It’s been around since I was a child: images of dead women in advertisements for women’s products. Echidne of the Snakes has an article about the latest round of these ads:

The less extreme fashion pictures often borrow similar imagery. The models lie on the floor, staring up with empty eyes and swollen lips. Their legs and arms never look comfortable, but like those of a broken doll or of someone who just got driven over by a car. If the models are upright, they often totter about as if ready to fall over any minute, revealing those same empty eyes and swollen lips. Nothing can be written on those faces, nothing. They just are.

Read the whole article. She discusses how we’re always told these images are edgy and artistic, but asks what’s new and ground-breaking about dead women? Indeed. What’s new or edgy about dead, brutalized women, left to rot alongside the road? What’s edgy about something we see several times a week on fiction shows like Criminal Minds and non-fiction shows about serial killers?

Death isn’t edgy. If it was, we’d see dead men in advertisements too. Maybe we’d even see non-modelesque dead women in ads. In fact, it’s not even murder that’s the edgy factor here.

No, it’s specifically the image of the murdered beauty queen that is some kind of cultural icon to – I think specifically – the United States.
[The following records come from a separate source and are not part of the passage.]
(** * Arithmetic functions over columns (dbms/include/DB/Functions/FunctionsArithmetic.h)

    A shallow embedding of the binary arithmetic functions of the engine:
    the scalar operations ([PlusImpl] ... [BitShiftRightImpl]), the four
    block kernels of [BinaryOperationImplBase], the divide-by-constant
    kernels [DivideIntegralByConstantImpl] and [ModuloByConstantImpl] with
    the table of [BinaryOperationImpl] specialisations, the date overlay
    [DateBinaryOperationTraits], and the two entry points of
    [FunctionBinaryArithmetic]: [getReturnType] and [execute].

    Conventions.  An integer of a C++ type is a [Z] inside the range of the
    type; conversions between integer types wrap modulo [2^bits].  A floating
    value is a [spec_float] of the Standard Library.  A computation ends in
    one of three ways: it returns ([Ok]), it throws a [DB::Exception]
    ([Throw]), or it leaves the behaviour the language defines ([Undefined]:
    a signed overflow, [INT_MIN / -1] and the [idiv] trap it stands for, an
    access outside a buffer, a floating value that does not fit the integer
    type it is converted to). *)

From Stdlib Require Import String DecimalString ZArith List Bool Lia SpecFloat.
Import ListNotations.
Local Open Scope Z_scope.

(** ** Scalar types *)

(** The field types of the numeric columns. *)
Inductive NumType : Set :=
| UInt8 | UInt16 | UInt32 | UInt64
| Int8 | Int16 | Int32 | Int64
| Float32 | Float64.

Definition NumType_eq_dec (x y : NumType) : {x = y} + {x <> y}.
Proof. decide equality. Defined.

Definition NumType_eqb (x y : NumType) : bool :=
  if NumType_eq_dec x y then true else false.

(** [std::is_integral], [std::is_floating_point], [std::is_signed]. *)
Definition is_integral (T : NumType) : bool :=
  match T with Float32 | Float64 => false | _ => true end.

Definition is_floating (T : NumType) : bool := negb (is_integral T).

Definition is_signed (T : NumType) : bool :=
  match T with UInt8 | UInt16 | UInt32 | UInt64 => false | _ => true end.

Definition bits (T : NumType) : Z :=
  match T with
  | UInt8 | Int8 => 8
  | UInt16 | Int16 => 16
  | UInt32 | Int32 | Float32 => 32
  | UInt64 | Int64 | Float64 => 64
  end.

Definition sizeof (T : NumType) : nat :=
  match T with
  | UInt8 | Int8 => 1
  | UInt16 | Int16 => 2
  | UInt32 | Int32 | Float32 => 4
  | UInt64 | Int64 | Float64 => 8
  end.

Definition min_value (T : NumType) : Z :=
  if is_signed T then - 2 ^ (bits T - 1) else 0.

Definition max_value (T : NumType) : Z :=
  if is_signed T then 2 ^ (bits T - 1) - 1 else 2 ^ bits T - 1.

Definition in_range (T : NumType) (z : Z) : Prop :=
  min_value T <= z <= max_value T.

Definition in_rangeb (T : NumType) (z : Z) : bool :=
  (min_value T <=? z) && (z <=? max_value T).

(** Two's complement reduction of an integer into the range of [T]. *)
Definition wrap (T : NumType) (z : Z) : Z :=
  if is_signed T
  then (z + 2 ^ (bits T - 1)) mod 2 ^ bits T - 2 ^ (bits T - 1)
  else z mod 2 ^ bits T.

(** Precision and exponent bound of the two binary formats. *)
Definition prec (T : NumType) : Z :=
  match T with Float32 => 24 | _ => 53 end.

Definition emax (T : NumType) : Z :=
  match T with Float32 => 128 | _ => 1024 end.

(** ** Values *)

Inductive Value : Type :=
| VInt (z : Z)
| VFloat (f : spec_float).

Definition has_type (T : NumType) (v : Value) : Prop :=
  match v with
  | VInt z => is_integral T = true /\ in_range T z
  | VFloat _ => is_floating T = true
  end.

(** [std::numeric_limits<T>::min()]: the least value of an integer type, the
    least positive normal value of a floating type. *)
Definition numeric_limits_min (T : NumType) : Value :=
  if is_integral T then VInt (min_value T)
  else VFloat (S754_finite false (Z.to_pos (2 ^ (prec T - 1))) (3 - emax T - prec T)).

(** ** Outcomes *)

Inductive ErrorCode : Set :=
| ILLEGAL_DIVISION
| ILLEGAL_TYPE_OF_ARGUMENT
| ILLEGAL_COLUMN
| NUMBER_OF_ARGUMENTS_DOESNT_MATCH.

Record Exception : Set := mkException { message : string; code : ErrorCode }.

Inductive outcome (A : Type) : Type :=
| Ok (a : A)
| Throw (e : Exception)
| Undefined.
I don’t quite understand why. Maybe it’s just the perfect realization of the feminine passivity this macho culture feels entitled to expect from us. Maybe it embodies the hopelessness women sometimes feel, the bone weariness that sinks in as we realize all our putting up with privileged male bullshit hasn’t gotten us anywhere and never will. I don’t get it.

{ 6 comments… read them below or add one }

1
The Other Patrick (like) (flag)
September 7, 2010 at 9:34 am

Also, the “dead woman lying in the grass” also implies a post-rape scene, to me.

But you nailed it. Where are all the dead men? How about unsexy death?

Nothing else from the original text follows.